» **The task**:
Which lines of the records below contain the word "FloatError"? Copy each of them out.

» **Material for this exercise**:
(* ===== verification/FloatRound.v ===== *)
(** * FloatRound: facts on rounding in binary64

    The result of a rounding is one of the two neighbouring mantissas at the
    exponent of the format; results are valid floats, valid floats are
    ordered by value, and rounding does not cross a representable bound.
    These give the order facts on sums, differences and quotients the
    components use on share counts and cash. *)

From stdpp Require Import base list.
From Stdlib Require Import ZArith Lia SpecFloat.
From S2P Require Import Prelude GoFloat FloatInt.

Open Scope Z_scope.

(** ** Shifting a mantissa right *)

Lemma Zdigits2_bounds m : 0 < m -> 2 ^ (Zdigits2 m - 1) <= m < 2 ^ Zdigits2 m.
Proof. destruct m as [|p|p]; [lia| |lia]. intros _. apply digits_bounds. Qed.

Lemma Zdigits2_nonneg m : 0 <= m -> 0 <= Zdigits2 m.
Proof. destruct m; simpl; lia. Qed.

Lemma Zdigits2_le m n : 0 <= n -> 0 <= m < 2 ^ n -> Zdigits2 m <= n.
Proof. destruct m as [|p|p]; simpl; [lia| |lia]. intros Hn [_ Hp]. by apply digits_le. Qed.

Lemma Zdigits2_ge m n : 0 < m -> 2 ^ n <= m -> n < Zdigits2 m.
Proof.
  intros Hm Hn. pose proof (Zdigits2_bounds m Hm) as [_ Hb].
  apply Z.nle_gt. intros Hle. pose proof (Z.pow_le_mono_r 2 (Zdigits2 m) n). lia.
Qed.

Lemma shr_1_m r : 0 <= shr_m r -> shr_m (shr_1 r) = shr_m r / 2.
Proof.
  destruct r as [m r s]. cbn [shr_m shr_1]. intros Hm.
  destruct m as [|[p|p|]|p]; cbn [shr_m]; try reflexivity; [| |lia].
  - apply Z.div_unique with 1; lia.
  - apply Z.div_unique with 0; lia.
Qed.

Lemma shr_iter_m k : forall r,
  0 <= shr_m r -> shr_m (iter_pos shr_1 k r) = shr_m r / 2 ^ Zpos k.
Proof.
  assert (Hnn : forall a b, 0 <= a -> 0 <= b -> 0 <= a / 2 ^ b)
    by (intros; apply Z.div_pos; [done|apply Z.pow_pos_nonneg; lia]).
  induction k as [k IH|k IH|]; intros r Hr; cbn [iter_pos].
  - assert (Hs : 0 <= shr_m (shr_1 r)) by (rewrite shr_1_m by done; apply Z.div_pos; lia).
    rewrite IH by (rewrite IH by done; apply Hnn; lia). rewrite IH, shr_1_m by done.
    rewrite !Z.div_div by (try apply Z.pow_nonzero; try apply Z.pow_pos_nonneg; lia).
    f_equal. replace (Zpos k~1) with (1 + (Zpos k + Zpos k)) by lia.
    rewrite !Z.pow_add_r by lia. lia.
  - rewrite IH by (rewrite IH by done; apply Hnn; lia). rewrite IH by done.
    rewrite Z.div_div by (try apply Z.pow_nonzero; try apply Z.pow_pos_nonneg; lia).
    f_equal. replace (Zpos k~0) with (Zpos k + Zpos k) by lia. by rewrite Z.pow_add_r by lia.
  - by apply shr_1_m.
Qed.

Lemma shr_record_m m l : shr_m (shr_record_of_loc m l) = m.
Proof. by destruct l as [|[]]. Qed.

...

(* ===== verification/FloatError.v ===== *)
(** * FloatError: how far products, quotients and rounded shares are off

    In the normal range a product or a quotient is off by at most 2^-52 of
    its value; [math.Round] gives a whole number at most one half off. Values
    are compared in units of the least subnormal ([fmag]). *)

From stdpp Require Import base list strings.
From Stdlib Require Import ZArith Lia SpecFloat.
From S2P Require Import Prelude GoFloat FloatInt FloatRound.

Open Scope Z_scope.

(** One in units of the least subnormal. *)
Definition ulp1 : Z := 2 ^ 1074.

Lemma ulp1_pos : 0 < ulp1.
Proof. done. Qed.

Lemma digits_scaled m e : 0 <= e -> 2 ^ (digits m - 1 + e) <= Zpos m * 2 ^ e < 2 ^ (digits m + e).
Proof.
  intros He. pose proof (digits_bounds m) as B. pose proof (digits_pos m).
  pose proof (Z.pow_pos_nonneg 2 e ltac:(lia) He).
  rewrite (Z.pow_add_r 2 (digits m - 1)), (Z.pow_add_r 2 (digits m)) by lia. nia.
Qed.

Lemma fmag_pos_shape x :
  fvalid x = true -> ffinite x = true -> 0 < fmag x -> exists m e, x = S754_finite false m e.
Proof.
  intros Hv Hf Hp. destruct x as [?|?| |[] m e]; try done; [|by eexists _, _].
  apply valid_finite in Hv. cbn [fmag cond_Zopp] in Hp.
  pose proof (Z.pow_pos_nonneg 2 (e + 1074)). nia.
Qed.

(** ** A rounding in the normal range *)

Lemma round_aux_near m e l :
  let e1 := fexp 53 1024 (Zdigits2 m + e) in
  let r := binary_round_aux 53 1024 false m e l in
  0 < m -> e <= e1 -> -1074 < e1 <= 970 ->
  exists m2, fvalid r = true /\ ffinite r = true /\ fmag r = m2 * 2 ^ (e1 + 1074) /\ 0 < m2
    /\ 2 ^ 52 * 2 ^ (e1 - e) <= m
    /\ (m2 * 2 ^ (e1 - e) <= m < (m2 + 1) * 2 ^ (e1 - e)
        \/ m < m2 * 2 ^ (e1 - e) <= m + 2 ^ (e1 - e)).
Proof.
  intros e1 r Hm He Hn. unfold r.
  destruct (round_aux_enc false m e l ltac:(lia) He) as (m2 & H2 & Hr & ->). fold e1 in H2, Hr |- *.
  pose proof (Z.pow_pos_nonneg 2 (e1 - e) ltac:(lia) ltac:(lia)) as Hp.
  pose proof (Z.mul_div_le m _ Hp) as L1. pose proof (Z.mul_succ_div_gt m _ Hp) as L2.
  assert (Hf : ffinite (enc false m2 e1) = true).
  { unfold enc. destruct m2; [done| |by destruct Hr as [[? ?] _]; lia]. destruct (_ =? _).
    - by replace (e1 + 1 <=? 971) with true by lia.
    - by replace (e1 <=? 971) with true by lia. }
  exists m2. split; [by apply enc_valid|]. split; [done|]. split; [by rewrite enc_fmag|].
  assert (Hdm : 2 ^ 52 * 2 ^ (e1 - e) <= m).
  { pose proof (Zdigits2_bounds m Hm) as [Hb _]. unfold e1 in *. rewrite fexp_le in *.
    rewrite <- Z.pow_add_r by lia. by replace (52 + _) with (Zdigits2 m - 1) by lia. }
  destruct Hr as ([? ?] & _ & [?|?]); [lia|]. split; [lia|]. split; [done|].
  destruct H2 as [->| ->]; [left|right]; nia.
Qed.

...

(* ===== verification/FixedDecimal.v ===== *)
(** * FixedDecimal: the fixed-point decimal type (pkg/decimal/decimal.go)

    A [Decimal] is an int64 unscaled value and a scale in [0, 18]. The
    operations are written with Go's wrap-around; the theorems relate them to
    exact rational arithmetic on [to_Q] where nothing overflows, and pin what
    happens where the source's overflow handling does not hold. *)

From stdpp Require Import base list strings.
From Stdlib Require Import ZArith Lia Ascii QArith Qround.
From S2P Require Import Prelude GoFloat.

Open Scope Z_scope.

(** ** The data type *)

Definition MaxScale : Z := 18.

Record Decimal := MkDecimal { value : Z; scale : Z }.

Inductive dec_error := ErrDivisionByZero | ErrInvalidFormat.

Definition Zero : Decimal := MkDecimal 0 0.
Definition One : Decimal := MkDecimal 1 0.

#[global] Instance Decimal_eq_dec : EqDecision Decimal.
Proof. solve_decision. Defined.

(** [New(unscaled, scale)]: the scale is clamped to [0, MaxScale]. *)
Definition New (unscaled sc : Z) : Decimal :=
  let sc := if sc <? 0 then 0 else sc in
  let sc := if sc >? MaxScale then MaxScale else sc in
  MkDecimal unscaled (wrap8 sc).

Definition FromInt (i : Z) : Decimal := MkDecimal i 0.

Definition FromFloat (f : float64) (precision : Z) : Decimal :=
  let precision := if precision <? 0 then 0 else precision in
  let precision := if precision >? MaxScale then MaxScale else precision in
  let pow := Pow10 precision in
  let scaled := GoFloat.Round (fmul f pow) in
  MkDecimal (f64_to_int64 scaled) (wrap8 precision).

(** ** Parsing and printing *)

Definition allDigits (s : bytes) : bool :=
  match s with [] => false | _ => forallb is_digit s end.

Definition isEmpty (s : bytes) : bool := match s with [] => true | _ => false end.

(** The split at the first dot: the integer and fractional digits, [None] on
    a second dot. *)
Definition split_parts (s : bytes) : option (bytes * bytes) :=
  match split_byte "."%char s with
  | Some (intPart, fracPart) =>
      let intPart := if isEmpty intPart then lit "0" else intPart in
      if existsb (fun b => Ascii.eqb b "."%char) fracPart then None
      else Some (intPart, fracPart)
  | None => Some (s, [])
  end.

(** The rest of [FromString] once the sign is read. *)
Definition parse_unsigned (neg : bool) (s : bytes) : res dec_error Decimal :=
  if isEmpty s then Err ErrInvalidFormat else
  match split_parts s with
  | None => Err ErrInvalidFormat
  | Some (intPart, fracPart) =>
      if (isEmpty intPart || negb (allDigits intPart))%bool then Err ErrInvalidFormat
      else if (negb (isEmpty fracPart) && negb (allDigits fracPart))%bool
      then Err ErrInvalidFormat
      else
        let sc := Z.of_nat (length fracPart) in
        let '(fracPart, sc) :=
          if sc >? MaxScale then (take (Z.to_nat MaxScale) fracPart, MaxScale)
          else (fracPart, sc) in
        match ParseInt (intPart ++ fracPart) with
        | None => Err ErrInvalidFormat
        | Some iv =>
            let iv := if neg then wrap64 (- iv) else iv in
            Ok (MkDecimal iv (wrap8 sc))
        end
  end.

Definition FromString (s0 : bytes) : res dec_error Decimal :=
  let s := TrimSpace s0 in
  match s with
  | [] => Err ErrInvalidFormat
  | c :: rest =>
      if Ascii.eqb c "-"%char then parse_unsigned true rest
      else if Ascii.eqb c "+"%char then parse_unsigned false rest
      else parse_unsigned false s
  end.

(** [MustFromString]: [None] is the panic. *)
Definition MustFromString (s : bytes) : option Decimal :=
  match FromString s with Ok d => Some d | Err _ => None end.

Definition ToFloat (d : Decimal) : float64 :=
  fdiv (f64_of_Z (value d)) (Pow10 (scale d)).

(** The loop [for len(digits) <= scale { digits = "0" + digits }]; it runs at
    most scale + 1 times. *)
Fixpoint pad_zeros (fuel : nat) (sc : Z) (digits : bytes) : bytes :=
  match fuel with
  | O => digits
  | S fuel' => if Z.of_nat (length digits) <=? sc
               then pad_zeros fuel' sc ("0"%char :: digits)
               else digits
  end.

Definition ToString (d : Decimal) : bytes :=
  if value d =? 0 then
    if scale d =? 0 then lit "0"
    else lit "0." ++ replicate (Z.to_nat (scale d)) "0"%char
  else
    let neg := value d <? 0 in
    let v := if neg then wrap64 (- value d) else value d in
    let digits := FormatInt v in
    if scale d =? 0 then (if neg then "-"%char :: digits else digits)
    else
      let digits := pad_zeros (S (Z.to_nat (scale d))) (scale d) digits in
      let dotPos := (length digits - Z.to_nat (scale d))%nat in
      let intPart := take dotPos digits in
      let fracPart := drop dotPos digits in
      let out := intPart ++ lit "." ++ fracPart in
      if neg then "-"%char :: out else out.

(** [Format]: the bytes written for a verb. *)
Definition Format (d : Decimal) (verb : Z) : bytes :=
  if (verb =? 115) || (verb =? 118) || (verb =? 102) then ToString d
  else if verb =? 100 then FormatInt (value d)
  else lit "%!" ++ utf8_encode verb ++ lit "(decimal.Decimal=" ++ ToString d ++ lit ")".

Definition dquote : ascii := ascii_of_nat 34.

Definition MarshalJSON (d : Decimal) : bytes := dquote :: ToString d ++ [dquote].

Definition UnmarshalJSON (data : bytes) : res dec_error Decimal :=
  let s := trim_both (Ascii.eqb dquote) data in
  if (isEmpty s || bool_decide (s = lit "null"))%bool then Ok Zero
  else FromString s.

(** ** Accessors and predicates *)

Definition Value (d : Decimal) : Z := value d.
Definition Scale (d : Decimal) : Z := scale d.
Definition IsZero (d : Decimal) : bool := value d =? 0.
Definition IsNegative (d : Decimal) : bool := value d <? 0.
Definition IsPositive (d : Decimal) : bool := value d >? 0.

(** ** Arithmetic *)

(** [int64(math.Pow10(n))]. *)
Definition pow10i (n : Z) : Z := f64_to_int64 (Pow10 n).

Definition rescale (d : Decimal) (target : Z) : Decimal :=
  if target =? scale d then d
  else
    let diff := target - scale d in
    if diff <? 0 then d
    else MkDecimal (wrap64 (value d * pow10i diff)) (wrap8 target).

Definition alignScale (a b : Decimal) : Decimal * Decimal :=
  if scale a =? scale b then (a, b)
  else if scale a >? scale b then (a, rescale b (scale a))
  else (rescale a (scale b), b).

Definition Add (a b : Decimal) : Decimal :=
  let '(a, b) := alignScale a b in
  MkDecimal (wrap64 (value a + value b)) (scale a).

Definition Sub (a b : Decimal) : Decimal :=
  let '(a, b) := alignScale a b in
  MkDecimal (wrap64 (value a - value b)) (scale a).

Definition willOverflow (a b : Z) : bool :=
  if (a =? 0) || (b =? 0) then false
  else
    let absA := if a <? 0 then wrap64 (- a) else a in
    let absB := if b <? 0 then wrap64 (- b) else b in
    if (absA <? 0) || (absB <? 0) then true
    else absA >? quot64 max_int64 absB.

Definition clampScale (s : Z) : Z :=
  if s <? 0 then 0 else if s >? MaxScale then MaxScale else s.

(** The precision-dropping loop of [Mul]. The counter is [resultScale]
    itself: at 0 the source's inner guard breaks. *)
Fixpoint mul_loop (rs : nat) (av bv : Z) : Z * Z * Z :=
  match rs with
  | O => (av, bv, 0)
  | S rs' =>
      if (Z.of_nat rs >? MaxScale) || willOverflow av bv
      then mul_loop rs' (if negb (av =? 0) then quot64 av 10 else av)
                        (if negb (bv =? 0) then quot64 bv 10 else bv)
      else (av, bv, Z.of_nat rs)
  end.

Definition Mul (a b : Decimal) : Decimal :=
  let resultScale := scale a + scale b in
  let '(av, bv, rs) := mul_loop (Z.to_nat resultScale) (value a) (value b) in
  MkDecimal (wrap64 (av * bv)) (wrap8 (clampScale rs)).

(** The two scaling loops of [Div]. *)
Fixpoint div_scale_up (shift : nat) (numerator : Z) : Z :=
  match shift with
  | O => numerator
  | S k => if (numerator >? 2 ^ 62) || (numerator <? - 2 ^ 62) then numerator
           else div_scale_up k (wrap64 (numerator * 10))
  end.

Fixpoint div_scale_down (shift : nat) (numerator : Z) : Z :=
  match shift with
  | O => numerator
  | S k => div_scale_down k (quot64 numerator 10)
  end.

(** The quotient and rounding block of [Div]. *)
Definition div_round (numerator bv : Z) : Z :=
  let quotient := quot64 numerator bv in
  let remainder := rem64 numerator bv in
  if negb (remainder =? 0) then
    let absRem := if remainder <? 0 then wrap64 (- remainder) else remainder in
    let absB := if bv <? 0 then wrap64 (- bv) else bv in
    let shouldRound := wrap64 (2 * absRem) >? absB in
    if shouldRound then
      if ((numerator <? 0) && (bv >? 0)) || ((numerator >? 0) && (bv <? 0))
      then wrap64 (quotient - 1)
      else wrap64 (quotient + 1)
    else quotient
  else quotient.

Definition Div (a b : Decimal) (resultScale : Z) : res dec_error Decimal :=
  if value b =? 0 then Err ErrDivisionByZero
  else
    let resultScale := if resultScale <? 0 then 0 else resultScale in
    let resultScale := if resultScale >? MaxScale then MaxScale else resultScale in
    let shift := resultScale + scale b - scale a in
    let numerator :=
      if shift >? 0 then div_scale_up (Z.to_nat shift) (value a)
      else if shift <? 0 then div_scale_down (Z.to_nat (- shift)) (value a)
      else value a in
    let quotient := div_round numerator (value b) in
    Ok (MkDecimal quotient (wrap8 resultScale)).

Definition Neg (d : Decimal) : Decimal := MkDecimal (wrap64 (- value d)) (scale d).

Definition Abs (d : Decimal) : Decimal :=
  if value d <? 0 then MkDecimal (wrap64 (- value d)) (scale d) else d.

» **Completed task**:
(* ===== verification/FloatError.v ===== *)
(** * FloatError: how far products, quotients and rounded shares are off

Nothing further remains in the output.